Exercise details: Look through the data below for the line with "nullish (map_get o" and the line with "Definition diffKeyedDoc (prev", then output those two and all lines in between, exactly as written.
════
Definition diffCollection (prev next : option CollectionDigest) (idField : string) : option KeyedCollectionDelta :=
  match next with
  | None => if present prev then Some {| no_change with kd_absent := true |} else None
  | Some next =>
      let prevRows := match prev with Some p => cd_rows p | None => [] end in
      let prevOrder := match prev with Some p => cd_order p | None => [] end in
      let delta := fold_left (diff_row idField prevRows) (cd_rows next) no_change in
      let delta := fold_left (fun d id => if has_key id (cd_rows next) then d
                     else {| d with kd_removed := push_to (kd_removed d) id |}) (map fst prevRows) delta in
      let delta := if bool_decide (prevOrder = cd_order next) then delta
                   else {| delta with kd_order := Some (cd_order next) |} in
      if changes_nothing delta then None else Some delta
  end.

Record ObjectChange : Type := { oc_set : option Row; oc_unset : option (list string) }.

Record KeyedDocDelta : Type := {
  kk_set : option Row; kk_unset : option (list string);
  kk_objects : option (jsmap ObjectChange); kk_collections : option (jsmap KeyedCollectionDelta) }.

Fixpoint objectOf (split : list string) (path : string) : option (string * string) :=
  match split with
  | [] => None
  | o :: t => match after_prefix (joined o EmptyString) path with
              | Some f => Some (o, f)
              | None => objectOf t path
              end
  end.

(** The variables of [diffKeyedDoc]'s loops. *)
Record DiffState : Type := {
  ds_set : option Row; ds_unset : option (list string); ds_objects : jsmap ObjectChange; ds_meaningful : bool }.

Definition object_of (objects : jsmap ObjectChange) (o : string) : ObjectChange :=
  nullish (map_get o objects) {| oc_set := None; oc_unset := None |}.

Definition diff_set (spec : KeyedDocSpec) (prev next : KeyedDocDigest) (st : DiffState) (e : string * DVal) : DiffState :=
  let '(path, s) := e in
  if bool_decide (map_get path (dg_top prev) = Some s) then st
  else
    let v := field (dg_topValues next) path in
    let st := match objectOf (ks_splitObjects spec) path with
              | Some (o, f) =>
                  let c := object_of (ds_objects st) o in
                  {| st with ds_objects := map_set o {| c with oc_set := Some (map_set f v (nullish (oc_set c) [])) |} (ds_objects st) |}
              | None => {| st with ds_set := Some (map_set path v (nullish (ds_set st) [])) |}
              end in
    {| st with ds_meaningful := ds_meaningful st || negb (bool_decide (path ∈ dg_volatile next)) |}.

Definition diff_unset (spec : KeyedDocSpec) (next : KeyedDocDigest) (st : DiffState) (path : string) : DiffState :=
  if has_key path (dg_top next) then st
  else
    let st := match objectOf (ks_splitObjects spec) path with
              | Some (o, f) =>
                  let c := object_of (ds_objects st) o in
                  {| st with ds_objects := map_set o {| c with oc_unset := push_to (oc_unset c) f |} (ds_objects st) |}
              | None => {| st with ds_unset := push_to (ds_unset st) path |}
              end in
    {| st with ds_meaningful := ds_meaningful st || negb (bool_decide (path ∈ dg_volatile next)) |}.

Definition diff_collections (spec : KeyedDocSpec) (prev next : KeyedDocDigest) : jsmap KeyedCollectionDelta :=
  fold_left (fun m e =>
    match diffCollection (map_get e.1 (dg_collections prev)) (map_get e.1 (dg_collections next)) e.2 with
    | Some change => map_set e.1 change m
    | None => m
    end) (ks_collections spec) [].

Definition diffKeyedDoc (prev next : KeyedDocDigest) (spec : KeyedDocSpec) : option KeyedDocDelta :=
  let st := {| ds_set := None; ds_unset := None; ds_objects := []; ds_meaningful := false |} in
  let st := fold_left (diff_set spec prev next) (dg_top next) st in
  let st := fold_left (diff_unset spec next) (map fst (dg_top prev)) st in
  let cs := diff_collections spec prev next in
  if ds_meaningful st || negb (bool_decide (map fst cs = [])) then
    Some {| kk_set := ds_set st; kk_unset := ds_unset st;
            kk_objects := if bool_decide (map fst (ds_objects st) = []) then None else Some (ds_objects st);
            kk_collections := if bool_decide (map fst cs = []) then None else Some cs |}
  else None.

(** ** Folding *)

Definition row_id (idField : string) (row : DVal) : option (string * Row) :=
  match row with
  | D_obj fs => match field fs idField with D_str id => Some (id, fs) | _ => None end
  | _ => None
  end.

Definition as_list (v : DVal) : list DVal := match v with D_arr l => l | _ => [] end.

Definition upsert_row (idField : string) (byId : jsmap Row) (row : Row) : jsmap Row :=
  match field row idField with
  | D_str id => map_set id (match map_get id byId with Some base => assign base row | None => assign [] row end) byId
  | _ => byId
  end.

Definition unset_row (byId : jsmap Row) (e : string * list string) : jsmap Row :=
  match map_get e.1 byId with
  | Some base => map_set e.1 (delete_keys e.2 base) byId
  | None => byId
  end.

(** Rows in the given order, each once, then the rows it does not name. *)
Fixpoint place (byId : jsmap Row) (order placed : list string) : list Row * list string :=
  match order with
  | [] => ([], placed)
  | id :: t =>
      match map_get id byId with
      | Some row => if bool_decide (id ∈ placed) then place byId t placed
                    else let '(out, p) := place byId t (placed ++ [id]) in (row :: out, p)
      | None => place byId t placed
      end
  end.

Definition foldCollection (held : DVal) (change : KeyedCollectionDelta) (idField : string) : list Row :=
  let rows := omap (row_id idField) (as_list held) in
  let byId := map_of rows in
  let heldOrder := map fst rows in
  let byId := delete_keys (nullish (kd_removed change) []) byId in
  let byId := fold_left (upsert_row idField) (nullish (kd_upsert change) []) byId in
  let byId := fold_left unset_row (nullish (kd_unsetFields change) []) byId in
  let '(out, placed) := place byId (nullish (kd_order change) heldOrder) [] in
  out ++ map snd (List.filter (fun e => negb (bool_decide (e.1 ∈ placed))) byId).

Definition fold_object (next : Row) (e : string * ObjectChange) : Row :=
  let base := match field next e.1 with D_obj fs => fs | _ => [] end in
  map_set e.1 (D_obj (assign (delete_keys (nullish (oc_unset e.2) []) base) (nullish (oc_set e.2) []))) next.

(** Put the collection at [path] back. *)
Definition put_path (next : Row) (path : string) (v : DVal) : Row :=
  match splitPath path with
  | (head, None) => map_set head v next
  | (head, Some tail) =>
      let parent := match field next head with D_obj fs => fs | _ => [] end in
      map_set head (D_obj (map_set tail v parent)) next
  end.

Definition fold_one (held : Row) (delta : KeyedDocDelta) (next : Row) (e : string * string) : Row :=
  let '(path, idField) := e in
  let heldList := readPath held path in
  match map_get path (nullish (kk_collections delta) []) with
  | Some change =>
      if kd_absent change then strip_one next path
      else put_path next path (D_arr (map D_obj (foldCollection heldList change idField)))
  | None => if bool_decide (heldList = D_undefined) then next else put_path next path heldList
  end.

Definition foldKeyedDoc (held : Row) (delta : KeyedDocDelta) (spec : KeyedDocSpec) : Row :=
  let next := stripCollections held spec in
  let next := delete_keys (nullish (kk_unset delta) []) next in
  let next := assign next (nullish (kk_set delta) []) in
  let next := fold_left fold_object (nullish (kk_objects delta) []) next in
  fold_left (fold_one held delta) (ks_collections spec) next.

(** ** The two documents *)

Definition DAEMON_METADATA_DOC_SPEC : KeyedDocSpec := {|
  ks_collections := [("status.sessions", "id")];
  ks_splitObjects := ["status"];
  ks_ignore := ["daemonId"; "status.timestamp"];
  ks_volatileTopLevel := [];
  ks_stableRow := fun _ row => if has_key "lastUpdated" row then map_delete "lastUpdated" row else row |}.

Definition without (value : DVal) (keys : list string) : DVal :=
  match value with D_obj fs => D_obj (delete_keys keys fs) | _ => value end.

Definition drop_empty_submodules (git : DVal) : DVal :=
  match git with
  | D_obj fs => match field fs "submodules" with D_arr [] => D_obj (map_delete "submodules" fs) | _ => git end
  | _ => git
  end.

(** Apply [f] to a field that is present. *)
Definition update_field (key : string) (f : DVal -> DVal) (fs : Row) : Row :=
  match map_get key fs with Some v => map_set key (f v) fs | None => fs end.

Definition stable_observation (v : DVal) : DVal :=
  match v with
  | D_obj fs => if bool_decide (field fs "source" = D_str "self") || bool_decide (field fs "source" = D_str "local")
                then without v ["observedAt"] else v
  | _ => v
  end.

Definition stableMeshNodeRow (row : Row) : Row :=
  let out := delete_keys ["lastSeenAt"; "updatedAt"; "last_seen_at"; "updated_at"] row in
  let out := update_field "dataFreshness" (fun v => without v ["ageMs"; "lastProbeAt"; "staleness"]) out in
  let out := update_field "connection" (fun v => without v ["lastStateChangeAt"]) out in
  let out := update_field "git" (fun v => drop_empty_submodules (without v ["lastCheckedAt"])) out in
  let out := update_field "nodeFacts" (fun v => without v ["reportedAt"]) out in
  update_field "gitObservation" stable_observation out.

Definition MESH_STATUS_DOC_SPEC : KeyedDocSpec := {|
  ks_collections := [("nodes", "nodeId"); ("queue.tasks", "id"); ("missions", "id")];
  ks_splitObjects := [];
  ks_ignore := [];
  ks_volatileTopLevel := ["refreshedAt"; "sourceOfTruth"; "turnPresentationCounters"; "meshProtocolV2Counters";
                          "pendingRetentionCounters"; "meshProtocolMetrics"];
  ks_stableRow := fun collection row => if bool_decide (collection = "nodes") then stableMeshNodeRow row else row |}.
════
Result:
  nullish (map_get o objects) {| oc_set := None; oc_unset := None |}.

Definition diff_set (spec : KeyedDocSpec) (prev next : KeyedDocDigest) (st : DiffState) (e : string * DVal) : DiffState :=
  let '(path, s) := e in
  if bool_decide (map_get path (dg_top prev) = Some s) then st
  else
    let v := field (dg_topValues next) path in
    let st := match objectOf (ks_splitObjects spec) path with
              | Some (o, f) =>
                  let c := object_of (ds_objects st) o in
                  {| st with ds_objects := map_set o {| c with oc_set := Some (map_set f v (nullish (oc_set c) [])) |} (ds_objects st) |}
              | None => {| st with ds_set := Some (map_set path v (nullish (ds_set st) [])) |}
              end in
    {| st with ds_meaningful := ds_meaningful st || negb (bool_decide (path ∈ dg_volatile next)) |}.

Definition diff_unset (spec : KeyedDocSpec) (next : KeyedDocDigest) (st : DiffState) (path : string) : DiffState :=
  if has_key path (dg_top next) then st
  else
    let st := match objectOf (ks_splitObjects spec) path with
              | Some (o, f) =>
                  let c := object_of (ds_objects st) o in
                  {| st with ds_objects := map_set o {| c with oc_unset := push_to (oc_unset c) f |} (ds_objects st) |}
              | None => {| st with ds_unset := push_to (ds_unset st) path |}
              end in
    {| st with ds_meaningful := ds_meaningful st || negb (bool_decide (path ∈ dg_volatile next)) |}.

Definition diff_collections (spec : KeyedDocSpec) (prev next : KeyedDocDigest) : jsmap KeyedCollectionDelta :=
  fold_left (fun m e =>
    match diffCollection (map_get e.1 (dg_collections prev)) (map_get e.1 (dg_collections next)) e.2 with
    | Some change => map_set e.1 change m
    | None => m
    end) (ks_collections spec) [].

Definition diffKeyedDoc (prev next : KeyedDocDigest) (spec : KeyedDocSpec) : option KeyedDocDelta :=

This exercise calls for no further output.